§ Task directions
When a line in the entries below contains "mapM", tally it; give the tally with nothing added.

§ Excerpted records
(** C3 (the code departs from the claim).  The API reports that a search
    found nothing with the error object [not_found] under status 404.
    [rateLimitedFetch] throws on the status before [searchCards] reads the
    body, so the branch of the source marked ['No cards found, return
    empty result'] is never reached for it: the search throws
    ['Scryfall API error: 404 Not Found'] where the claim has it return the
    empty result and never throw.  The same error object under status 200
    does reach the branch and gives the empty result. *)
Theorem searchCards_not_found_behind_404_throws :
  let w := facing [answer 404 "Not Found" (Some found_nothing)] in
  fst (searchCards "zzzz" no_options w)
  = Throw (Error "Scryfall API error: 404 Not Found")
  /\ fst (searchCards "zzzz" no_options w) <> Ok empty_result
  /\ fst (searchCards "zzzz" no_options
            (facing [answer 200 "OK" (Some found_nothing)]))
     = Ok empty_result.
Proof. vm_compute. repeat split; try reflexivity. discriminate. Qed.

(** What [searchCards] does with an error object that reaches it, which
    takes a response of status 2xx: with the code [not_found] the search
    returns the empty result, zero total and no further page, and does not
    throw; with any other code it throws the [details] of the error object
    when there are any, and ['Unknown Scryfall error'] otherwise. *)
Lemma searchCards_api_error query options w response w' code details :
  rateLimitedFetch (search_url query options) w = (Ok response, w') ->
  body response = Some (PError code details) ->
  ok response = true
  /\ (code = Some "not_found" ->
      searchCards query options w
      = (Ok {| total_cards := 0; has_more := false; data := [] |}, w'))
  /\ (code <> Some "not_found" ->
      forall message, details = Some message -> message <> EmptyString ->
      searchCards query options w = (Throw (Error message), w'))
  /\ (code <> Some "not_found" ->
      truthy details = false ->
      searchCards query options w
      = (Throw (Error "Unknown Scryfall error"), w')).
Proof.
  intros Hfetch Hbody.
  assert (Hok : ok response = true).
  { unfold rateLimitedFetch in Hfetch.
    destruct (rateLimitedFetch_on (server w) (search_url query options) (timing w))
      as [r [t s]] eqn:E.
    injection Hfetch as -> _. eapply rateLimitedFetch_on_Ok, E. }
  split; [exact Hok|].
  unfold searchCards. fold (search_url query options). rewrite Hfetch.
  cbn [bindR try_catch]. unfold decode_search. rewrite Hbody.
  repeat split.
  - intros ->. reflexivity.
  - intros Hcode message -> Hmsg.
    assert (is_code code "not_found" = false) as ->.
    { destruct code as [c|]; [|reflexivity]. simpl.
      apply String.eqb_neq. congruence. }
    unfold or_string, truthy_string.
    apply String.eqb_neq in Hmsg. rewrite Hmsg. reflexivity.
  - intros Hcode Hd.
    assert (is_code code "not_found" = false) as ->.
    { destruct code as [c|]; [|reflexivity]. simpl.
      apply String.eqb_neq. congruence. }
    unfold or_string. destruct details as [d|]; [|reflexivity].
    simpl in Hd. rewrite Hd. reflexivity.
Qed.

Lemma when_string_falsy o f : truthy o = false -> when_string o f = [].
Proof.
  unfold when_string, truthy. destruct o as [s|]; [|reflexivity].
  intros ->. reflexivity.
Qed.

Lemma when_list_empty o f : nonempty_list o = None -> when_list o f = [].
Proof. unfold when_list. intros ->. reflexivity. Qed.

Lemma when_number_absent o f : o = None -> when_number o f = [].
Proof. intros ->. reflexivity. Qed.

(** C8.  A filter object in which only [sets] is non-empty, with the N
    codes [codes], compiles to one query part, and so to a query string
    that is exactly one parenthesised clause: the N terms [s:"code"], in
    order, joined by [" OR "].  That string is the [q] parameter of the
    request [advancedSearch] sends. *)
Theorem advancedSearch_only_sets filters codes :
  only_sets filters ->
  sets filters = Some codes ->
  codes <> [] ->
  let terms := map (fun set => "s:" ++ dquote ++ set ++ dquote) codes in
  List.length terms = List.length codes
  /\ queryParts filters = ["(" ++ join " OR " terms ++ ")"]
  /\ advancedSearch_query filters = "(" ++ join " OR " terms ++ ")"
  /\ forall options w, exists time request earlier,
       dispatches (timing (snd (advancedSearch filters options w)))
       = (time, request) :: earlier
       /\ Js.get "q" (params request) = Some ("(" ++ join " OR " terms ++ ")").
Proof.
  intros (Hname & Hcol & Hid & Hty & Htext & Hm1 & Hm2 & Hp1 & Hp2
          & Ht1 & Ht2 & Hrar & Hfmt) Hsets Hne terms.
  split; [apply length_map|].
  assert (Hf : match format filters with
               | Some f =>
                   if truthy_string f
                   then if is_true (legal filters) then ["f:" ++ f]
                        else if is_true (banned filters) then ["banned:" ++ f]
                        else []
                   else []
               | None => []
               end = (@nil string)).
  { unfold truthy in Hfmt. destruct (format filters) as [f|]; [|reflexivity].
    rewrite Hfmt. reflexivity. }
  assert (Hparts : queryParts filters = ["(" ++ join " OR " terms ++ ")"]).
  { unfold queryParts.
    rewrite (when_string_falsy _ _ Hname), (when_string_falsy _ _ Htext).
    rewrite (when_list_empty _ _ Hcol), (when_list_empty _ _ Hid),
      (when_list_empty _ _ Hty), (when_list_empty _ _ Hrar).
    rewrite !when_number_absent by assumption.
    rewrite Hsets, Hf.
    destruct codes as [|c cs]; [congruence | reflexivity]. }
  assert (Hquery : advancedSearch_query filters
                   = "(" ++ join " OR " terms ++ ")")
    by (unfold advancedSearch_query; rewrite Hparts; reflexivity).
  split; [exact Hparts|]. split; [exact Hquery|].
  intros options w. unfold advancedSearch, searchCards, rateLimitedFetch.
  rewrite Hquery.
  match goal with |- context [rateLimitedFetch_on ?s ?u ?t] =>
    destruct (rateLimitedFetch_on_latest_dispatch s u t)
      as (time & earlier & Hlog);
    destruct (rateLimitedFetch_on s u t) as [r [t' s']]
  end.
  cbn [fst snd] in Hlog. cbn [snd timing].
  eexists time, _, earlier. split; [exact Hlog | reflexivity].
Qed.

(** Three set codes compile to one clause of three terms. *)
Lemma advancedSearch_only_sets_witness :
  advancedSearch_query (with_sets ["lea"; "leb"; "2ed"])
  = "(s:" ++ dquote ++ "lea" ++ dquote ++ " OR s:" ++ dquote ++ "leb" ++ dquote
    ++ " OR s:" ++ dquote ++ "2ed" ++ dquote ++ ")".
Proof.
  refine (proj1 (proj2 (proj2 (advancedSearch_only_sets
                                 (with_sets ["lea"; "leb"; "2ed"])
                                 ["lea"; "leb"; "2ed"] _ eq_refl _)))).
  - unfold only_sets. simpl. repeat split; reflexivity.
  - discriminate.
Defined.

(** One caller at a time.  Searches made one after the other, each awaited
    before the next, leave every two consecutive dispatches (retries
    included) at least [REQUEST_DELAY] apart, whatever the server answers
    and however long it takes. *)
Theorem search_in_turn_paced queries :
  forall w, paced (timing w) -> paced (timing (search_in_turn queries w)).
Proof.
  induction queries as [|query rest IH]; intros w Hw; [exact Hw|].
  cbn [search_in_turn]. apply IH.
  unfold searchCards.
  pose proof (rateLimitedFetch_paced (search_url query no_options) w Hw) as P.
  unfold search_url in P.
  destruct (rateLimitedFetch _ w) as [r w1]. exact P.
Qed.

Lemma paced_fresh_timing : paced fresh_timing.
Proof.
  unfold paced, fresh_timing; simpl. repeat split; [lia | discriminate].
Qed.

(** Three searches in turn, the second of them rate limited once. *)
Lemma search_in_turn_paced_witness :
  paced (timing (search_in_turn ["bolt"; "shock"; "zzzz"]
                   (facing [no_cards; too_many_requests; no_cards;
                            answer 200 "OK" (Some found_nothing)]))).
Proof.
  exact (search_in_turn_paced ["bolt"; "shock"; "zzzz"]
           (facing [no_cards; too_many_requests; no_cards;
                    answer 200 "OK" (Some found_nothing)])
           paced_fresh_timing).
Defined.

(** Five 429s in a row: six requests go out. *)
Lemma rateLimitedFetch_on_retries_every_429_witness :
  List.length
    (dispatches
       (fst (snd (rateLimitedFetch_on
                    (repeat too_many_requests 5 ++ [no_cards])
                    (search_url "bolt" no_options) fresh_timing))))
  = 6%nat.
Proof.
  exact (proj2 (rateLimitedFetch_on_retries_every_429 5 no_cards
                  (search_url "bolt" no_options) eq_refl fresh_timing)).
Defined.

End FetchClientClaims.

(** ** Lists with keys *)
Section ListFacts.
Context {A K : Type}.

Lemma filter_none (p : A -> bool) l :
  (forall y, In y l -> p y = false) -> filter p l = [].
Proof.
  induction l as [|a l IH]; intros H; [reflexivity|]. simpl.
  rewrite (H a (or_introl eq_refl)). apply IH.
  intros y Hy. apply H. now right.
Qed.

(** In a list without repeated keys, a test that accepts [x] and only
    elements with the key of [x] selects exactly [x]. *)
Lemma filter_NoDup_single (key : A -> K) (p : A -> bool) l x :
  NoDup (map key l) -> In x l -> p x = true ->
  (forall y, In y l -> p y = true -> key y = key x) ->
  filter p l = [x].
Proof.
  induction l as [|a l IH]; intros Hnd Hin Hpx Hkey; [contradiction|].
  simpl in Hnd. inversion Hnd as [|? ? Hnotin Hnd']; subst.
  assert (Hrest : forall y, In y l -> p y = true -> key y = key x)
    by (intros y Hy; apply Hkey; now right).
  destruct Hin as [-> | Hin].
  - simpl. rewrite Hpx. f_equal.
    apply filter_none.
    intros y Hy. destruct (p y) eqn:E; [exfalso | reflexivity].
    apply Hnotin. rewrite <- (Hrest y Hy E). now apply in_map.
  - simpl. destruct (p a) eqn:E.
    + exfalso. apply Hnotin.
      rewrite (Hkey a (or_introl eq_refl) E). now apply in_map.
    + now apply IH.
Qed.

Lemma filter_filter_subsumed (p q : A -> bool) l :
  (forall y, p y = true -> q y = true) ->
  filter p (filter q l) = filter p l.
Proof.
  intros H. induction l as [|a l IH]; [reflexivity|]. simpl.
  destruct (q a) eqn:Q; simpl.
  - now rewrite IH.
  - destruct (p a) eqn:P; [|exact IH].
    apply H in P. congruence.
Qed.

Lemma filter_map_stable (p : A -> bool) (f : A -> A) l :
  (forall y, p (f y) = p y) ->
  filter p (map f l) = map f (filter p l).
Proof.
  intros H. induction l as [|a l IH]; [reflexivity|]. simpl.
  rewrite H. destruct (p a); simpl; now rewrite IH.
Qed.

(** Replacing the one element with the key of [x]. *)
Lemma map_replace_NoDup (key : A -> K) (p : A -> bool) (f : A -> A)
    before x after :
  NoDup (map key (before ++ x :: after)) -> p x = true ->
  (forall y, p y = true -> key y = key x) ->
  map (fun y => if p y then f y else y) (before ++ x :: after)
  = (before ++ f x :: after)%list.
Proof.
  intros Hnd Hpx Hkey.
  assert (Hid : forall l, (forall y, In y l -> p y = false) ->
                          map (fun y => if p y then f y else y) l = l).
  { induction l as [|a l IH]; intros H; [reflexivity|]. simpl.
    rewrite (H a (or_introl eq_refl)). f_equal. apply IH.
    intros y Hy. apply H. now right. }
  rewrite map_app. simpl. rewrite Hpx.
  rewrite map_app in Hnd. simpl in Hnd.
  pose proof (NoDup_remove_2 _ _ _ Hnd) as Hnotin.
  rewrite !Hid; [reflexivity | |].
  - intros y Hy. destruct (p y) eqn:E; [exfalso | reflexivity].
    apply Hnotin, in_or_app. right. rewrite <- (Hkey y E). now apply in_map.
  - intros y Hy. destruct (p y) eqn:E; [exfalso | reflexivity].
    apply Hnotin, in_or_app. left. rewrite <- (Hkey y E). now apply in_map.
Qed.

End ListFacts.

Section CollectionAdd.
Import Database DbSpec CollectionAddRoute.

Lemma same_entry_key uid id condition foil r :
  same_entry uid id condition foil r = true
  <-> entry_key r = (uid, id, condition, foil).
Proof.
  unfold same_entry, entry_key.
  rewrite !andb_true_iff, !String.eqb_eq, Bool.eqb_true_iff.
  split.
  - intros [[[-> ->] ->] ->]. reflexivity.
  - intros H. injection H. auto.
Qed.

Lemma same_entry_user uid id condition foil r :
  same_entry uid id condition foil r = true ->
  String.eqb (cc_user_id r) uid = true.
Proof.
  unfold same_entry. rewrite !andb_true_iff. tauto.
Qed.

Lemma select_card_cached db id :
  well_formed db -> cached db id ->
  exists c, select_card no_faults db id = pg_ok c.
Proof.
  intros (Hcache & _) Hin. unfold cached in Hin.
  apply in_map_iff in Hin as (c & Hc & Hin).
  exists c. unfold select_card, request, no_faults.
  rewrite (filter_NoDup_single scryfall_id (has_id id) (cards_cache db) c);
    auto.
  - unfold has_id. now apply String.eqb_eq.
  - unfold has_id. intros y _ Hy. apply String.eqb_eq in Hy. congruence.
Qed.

* * *

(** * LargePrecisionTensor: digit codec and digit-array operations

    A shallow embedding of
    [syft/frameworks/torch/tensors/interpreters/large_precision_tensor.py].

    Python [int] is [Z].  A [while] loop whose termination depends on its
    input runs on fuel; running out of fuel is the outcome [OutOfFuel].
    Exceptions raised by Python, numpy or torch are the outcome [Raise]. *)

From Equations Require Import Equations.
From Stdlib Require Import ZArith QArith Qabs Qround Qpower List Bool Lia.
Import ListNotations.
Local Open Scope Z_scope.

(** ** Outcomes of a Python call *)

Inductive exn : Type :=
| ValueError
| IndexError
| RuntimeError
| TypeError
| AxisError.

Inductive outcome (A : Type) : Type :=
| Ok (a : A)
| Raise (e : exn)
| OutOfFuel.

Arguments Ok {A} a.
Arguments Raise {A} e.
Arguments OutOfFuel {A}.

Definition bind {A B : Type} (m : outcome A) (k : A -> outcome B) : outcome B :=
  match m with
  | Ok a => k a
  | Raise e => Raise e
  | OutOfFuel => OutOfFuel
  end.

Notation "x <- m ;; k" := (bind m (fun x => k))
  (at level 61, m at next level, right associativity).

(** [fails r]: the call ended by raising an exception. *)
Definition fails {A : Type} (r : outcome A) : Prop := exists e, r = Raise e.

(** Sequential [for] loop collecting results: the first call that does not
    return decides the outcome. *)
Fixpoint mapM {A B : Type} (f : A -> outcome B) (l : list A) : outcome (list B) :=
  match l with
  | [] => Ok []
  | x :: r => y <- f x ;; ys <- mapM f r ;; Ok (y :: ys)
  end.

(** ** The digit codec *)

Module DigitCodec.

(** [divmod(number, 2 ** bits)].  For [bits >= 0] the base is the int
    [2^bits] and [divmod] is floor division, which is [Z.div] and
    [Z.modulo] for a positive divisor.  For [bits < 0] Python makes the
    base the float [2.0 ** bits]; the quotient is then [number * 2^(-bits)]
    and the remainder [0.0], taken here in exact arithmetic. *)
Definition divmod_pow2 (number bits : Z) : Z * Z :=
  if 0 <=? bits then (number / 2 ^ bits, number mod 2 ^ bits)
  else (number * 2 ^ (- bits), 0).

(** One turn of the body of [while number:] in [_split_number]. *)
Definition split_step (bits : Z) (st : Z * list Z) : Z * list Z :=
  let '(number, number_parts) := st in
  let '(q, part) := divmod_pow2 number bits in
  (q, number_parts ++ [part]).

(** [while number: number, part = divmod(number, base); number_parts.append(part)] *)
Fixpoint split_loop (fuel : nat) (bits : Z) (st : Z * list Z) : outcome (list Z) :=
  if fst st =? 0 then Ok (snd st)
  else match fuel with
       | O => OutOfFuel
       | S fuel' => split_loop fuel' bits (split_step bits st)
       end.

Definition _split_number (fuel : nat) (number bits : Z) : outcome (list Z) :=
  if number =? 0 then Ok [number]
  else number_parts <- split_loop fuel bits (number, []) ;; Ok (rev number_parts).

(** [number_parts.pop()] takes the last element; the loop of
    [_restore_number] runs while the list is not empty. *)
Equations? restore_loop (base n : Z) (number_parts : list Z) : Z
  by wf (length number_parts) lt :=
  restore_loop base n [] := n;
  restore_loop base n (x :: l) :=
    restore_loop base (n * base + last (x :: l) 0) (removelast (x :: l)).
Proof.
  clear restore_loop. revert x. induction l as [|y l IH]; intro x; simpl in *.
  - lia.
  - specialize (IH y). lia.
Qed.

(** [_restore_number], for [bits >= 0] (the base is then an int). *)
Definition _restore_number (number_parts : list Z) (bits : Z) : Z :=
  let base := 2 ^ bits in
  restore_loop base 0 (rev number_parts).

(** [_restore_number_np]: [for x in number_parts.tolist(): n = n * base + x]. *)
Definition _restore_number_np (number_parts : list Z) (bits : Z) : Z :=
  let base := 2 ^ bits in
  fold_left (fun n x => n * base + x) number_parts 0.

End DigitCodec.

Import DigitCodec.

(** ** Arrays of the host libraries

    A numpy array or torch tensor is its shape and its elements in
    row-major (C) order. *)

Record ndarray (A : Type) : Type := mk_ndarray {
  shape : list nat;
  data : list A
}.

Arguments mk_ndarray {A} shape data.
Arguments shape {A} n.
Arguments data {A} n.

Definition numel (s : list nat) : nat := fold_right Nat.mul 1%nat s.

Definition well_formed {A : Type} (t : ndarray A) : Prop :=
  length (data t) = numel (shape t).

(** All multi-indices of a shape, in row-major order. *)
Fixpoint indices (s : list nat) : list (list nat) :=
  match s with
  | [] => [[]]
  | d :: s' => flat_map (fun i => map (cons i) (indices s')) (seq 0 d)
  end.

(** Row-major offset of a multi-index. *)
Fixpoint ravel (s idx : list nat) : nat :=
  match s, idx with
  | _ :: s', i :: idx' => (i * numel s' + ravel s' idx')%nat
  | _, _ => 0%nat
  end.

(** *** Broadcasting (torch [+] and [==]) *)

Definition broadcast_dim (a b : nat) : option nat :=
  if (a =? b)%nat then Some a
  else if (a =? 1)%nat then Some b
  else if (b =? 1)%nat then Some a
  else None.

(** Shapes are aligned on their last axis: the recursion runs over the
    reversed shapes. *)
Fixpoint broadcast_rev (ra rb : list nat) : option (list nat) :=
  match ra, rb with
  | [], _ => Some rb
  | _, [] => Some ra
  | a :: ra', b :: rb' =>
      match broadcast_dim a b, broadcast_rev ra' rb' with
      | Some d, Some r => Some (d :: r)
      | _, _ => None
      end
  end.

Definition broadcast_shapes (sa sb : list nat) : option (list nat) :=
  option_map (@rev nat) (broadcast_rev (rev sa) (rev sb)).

==

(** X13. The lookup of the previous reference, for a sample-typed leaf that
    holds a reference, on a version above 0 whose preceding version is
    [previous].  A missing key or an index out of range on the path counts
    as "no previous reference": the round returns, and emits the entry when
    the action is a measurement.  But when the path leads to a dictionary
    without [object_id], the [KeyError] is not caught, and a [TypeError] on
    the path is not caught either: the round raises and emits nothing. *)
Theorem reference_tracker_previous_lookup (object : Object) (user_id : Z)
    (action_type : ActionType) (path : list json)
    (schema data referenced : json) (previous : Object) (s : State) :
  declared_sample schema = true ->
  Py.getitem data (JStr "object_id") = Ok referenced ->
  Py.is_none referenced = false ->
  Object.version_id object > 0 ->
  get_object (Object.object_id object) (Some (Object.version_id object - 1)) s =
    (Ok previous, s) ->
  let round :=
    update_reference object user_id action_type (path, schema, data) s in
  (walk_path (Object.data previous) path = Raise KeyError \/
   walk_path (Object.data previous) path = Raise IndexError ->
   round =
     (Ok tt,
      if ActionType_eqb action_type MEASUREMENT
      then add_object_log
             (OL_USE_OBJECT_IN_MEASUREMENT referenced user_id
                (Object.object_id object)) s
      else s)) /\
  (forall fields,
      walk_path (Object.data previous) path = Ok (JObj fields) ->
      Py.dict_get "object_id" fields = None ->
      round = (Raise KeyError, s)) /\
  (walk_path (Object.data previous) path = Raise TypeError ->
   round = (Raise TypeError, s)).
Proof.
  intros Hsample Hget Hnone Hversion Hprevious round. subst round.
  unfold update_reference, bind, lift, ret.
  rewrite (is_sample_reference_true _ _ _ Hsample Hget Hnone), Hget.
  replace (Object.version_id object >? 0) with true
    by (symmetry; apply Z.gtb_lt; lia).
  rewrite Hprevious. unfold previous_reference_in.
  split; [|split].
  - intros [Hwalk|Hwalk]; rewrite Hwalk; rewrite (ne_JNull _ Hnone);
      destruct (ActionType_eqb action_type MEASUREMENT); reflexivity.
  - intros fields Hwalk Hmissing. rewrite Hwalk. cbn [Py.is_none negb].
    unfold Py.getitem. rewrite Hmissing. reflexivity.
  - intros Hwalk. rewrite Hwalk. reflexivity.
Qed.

§ Exercise result
2